Physical Activity & The Common Cold 

One of the most significant factors influencing how often you get sick (like catching a cold or flu) and the severity of your symptoms is whether you are physically active on a regular basis.  Regular, moderate activity significantly strengthens your immune system and cuts your risk of illness by as much as 50%.  It boosts the activity of immune cells, including “Natural Killer” cells, which are potent weapons against viruses that lead to infection.

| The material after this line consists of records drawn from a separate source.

(** The payload of an entry.  The source keeps two optional fields, [value]
    and [compressed]; whenever an operation has settled exactly one of them
    is present: [Raw v] is [value = v] with [compressed] absent, [Gz b] is
    [compressed = b] with [value] deleted. *)
Inductive Payload (T : Type) :=
| Raw (v : T)
| Gz (b : Buffer).
Arguments Raw {T} v.
Arguments Gz {T} b.

Record CacheEntry (T : Type) := mkEntry {
  key : string;
  payload : Payload T;
  size : nat;
  priority : CachePriority;
  created : Z;
  accessed : Z;
  hits : nat;
  ttl : option JsNumber;
  level : Level
}.
Arguments mkEntry {T}.
Arguments key {T}.
Arguments payload {T}.
Arguments size {T}.
Arguments priority {T}.
Arguments created {T}.
Arguments accessed {T}.
Arguments hits {T}.
Arguments ttl {T}.
Arguments level {T}.

(** [entry.value]: [undefined] once the raw value has been deleted. *)
Definition value {T} (e : CacheEntry T) : option T :=
  match payload e with Raw v => Some v | Gz _ => None end.

(** [entry.compressed] *)
Definition compressed {T} (e : CacheEntry T) : option Buffer :=
  match payload e with Raw _ => None | Gz b => Some b end.

Record CacheConfig := mkConfig {
  maxL1Size : nat;
  maxL2Size : nat;
  maxL3Size : nat;
  l3Directory : string;
  compressionThreshold : nat;
  evictionPolicy : EvictionPolicyType;
  defaultTtl : JsNumber;
  enableDiskCache : bool;
  enableCompression : bool;
  maintenanceInterval : Z;
  accessPatternWindowSize : nat;
  predictiveCaching : bool
}.

(** [Partial<CacheConfig>] *)
Record PartialConfig := mkPartial {
  p_maxL1Size : option nat;
  p_maxL2Size : option nat;
  p_maxL3Size : option nat;
  p_l3Directory : option string;
  p_compressionThreshold : option nat;
  p_evictionPolicy : option EvictionPolicyType;
  p_defaultTtl : option JsNumber;
  p_enableDiskCache : option bool;
  p_enableCompression : option bool;
  p_maintenanceInterval : option Z;
  p_accessPatternWindowSize : option nat;
  p_predictiveCaching : option bool
}.
(* ===== verification/_CoqProject ===== *)
-Q . S2P
Prelude.v
Obj.v
TxTypes.v
Float64.v
Opcodes.v
Values.v
ValueOrder.v
Scalars.v
Containers.v
VarOps.v
Ast.v
Capture.v
CodegenState.v
Codegen.v
CodegenProofs.v
CodegenLines.v
CodegenMain.v
RelIndex.v
RelTx.v
RelTxSpec.v
RelTxProofs.v
RelTxMain.v
CheckApply.v
CheckApplyProofs.v
Bloom.v
Model.v
Verbs.v
Caches.v
ModelProofs.v
Relations.v
PropertyPolicy.v
Commit.v
Publication.v
CommitProofs.v
System.v
SystemProofs.v
SystemMain.v
CacheCoherence.v
IndexKinds.v
SystemRuns.v
Forest.v
Auth.v
Environment.v
Frame.v
WsBase.v
WsObjects.v
WsVerbs.v
WsProps.v
WsRenumber.v
WorldState.v
Machine.v
Vm.v
Eval.v
ExprRun.v
ExprMain.v
Activation.v
Exec.v
FrameProofs.v
Loops.v
Schedule.v
ScheduleProofs.v
ScheduleSteps.v
WsSpec.v
WsViews.v
WsHierarchy.v
WsResolve.v
WsInherit.v
WsCoherent.v
WsEdits.v
WsPropEdits.v
WsOwner.v
WsLife.v
WsSession.v
WsMediate.v
WsWithin.v
WsSteps.v
WsMain.v
WsAuthority.v
WsRuns.v
WsTaskRuns.v
Definition anonymous_objid (o : Obj) : option AnonymousObjid :=
  if object_type_code o =? ANONYMOUS_TYPE_CODE
  then Some (decode_as_anonymous o) else None.

Definition is_anonymous (o : Obj) : bool := object_type_code o =? ANONYMOUS_TYPE_CODE.

Definition is_valid_object (o : Obj) : bool :=
  if object_type_code o =? OBJID_TYPE_CODE then 0 <=? decode_as_objid o
  else if object_type_code o =? UUOBJID_TYPE_CODE then true
  else if object_type_code o =? ANONYMOUS_TYPE_CODE then true
  else false.

(** ** UUID object identifiers: 16 bits counter, 6 bits random, 40 bits time *)

Definition uuobjid_new (autoincrement rng epoch_ms : Z) : UuObjid :=
  let rng := Z.land rng 0x3f in
  let epoch_ms := Z.land epoch_ms mask40 in
  mkUuObjid (Z.lor (Z.lor (Z.shiftl autoincrement 46) (Z.shiftl rng 40)) epoch_ms).

Definition uuobjid_components (u : UuObjid) : Z * Z * Z :=
  (Z.land (Z.shiftr (uuobjid_val u) 46) 0xffff,
   Z.land (Z.shiftr (uuobjid_val u) 40) 0x3f,
   Z.land (uuobjid_val u) mask40).

Definition anonymous_new (autoincrement rng epoch_ms : Z) : AnonymousObjid :=
  let rng := Z.land rng 0x3f in
  let epoch_ms := Z.land epoch_ms mask40 in
  mkAnonymousObjid (Z.lor (Z.lor (Z.shiftl autoincrement 46) (Z.shiftl rng 40)) epoch_ms).

Definition anonymous_components (a : AnonymousObjid) : Z * Z * Z :=
  (Z.land (Z.shiftr (anonymous_val a) 46) 0xffff,
   Z.land (Z.shiftr (anonymous_val a) 40) 0x3f,
   Z.land (anonymous_val a) mask40).

(** ** Literals: printing and [TryFrom<&str>]

    Strings are lists of ASCII characters. [format!("{:06X}")] and the decimal
    formatting of the standard library are written out, as are
    [u64::from_str_radix] and [i32::from_str] (optional sign, at least one
    digit, overflow is an error). *)

Definition digit_char (d : Z) : ascii :=
  if d <? 10 then ascii_of_nat (48 + Z.to_nat d) else ascii_of_nat (55 + Z.to_nat d).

How Active Do You Need To Be?

The Canadian Society for Exercise Physiology recommends that adults accumulate at least 150 minutes (2.5 hours) per week of moderate-to-vigorous-intensity aerobic physical activity a week in bouts of 10 minutes or more.  Muscle and bone strengthening activities using major muscle groups is also recommended, at least twice a week.  This includes activities such as lifting weights or doing push-ups or sit-ups.  Children and teens are encouraged to get at least an hour of activity daily.  The Canadian guidelines are consistent with other major health organizations around the world, including the World Health Organization and the U.S. Department of Health and Human Services Guidelines for Americans.  The majority of adults and kids today do not meet these guidelines.  For maintenance of a healthy body weight, good research supports getting at least 60 minutes of activity each day.     

Running Not Required

Joan Rivers said “the first time I see a jogger smiling, I’ll consider it.”  I myself have always preferred walking to running, although I definitely walk at a very brisk pace.  The good news is both walking and running appear to provide similar health benefits.  Researchers from Lawrence Berkeley National Laboratory in California compared the health of 33,000 runners to almost 16,000 walkers over a period of almost 6 years.  They found that, walking briskly lowered the risk of high blood pressure, high cholesterol and diabetes as much as running did, as long as the amount of energy expended (calories burned) was the same (the walkers, therefore had to walk longer to burn the same amount of calories).  They also found that the more the runners ran and the more the walkers walked, the greater the health benefits for both.  This is great news.  Walking is the most accessible, prevalent and well-liked method of physical activity.  Just make sure that when you walk, you walk at a fairly brisk pace.  Other research has shown that walking pace is more important to health than walking distance.

I Love Playing Hockey!!!

I shouldn’t even have to say this, because it’s so obvious, but I will.  When it comes to physical activity finding an activity you enjoy and one that fits into your lifestyle is critical.  When I was a new mother I joined a gym that had a daycare.  When my kids got bigger and my work schedule became more demanding having a treadmill and weights in my basement was ideal.  Today, I hike most days in the ravine near my home/office.  It’s convenient and I love being in nature.  Playing hockey in the winter and kayaking in the summer are also favourite pastimes for me.  Dancing anytime (including in my living room on any given day!) is another way I stay active.  Find what works for you and then as Nike says “just do it!”

Everything Counts!

Take the stairs, instead of the escalator.  Rake the leaves, instead of using a leaf blower.  Walk into the store, instead of going through the drive-thru.  Every single time you move your body, your body says thank you!!!  Make movement a part of your life.

Lessons Learned:

Regular physical activity is essential to optimal health and enjoyment of life.  Lack of activity creates disease and shortens lives.  Make every day an active day!  The human body was designed to move.